Source material:

(** * pypsd: the section decoders of [pypsd/sections.py]

    A shallow embedding of [validate], [PSDHeader], [PSDColorMode],
    [PSDImageResources], [PSDLayerMask] and [PSDLayer], and the
    properties of the specification that concern them.

    The decoders run over one shared file object in a single forward
    pass; a failing read or check raises and abandons the object being
    built.  The embedding threads the file cursor through a state and
    exception monad. *)

From Stdlib Require Import ZArith List String Ascii Lia DecimalString.
From Stdlib.Strings Require Import Byte.
From stdpp Require Import base gmap strings list.

Local Open Scope Z_scope.

(** ** Python values and exceptions *)

(** The values the readers hand to [validate]: integers and text. *)
Inductive pyval : Type :=
| PyInt (n : Z)
| PyStr (s : string).

#[global] Instance pyval_eq_dec : EqDecision pyval.
Proof. solve_decision. Defined.

(** [str(n)] for an integer: decimal digits with a leading minus sign. *)
Definition str_of_Z (n : Z) : string := NilZero.string_of_int (Z.to_int n).

(** [str(v)], what the [%s] conversion prints. *)
Definition py_str (v : pyval) : string :=
  match v with
  | PyInt n => str_of_Z n
  | PyStr s => s
  end.

(** Truth value of a Python object in an [if]. *)
Definition truthy (v : pyval) : bool :=
  match v with
  | PyInt n => negb (n =? 0)
  | PyStr s => negb (String.eqb s "")
  end.

(** [str(l)] for a list of integers: ["[1, 8, 16]"]. *)
Fixpoint str_of_items (l : list Z) : string :=
  match l with
  | [] => ""
  | [x] => str_of_Z x
  | x :: xs => str_of_Z x +:+ ", " +:+ str_of_items xs
  end.

Definition str_of_list (l : list Z) : string := "[" +:+ str_of_items l +:+ "]".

Work required: From the records above, retype only the lines starting at the line that contains "From Stdlib Require" and ending at the line that contains "(** ** Python values and exceptions *)", both included.

Problem solution:
From Stdlib Require Import ZArith List String Ascii Lia DecimalString.
From Stdlib.Strings Require Import Byte.
From stdpp Require Import base gmap strings list.

Local Open Scope Z_scope.

(** ** Python values and exceptions *)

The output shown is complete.